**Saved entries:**
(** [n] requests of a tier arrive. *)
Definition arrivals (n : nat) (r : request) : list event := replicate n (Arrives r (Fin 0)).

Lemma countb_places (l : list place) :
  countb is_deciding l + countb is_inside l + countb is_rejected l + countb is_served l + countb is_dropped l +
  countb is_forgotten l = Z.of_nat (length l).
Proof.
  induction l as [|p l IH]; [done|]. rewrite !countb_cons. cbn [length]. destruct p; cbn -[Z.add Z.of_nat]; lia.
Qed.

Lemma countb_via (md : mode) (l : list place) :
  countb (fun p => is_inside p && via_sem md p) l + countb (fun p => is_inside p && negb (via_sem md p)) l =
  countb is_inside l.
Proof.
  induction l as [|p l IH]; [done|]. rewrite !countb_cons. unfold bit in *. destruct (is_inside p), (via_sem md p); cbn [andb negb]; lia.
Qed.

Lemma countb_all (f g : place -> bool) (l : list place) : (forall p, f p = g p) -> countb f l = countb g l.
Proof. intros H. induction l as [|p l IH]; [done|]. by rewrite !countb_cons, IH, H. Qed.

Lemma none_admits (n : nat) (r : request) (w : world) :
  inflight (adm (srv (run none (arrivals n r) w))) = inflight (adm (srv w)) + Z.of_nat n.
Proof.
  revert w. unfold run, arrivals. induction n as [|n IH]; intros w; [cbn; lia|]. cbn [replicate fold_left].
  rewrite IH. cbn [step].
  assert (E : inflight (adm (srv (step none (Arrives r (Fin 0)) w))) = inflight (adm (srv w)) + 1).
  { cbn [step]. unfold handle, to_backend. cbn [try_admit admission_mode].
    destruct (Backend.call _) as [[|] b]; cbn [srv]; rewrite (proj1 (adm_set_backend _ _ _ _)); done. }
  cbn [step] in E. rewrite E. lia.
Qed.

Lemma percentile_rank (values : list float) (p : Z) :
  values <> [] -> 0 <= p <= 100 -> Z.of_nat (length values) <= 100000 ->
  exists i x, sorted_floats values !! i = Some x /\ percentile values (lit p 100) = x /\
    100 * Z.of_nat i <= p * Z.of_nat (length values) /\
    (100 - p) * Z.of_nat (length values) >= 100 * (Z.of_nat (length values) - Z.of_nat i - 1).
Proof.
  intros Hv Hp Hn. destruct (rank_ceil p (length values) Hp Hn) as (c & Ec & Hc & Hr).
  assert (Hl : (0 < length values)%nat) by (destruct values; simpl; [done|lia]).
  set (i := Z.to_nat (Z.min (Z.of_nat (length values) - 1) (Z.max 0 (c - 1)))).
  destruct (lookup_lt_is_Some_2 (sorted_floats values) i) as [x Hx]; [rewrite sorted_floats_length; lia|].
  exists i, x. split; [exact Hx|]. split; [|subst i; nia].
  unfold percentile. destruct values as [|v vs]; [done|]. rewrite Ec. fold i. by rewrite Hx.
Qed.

**Assigned task:**
Given the records above, reproduce precisely and only the lines between the line holding "inflight (adm (srv (run" and the line holding "assert (Hl : (0", inclusive.

**Output:**
  inflight (adm (srv (run none (arrivals n r) w))) = inflight (adm (srv w)) + Z.of_nat n.
Proof.
  revert w. unfold run, arrivals. induction n as [|n IH]; intros w; [cbn; lia|]. cbn [replicate fold_left].
  rewrite IH. cbn [step].
  assert (E : inflight (adm (srv (step none (Arrives r (Fin 0)) w))) = inflight (adm (srv w)) + 1).
  { cbn [step]. unfold handle, to_backend. cbn [try_admit admission_mode].
    destruct (Backend.call _) as [[|] b]; cbn [srv]; rewrite (proj1 (adm_set_backend _ _ _ _)); done. }
  cbn [step] in E. rewrite E. lia.
Qed.

Lemma percentile_rank (values : list float) (p : Z) :
  values <> [] -> 0 <= p <= 100 -> Z.of_nat (length values) <= 100000 ->
  exists i x, sorted_floats values !! i = Some x /\ percentile values (lit p 100) = x /\
    100 * Z.of_nat i <= p * Z.of_nat (length values) /\
    (100 - p) * Z.of_nat (length values) >= 100 * (Z.of_nat (length values) - Z.of_nat i - 1).
Proof.
  intros Hv Hp Hn. destruct (rank_ceil p (length values) Hp Hn) as (c & Ec & Hc & Hr).
  assert (Hl : (0 < length values)%nat) by (destruct values; simpl; [done|lia]).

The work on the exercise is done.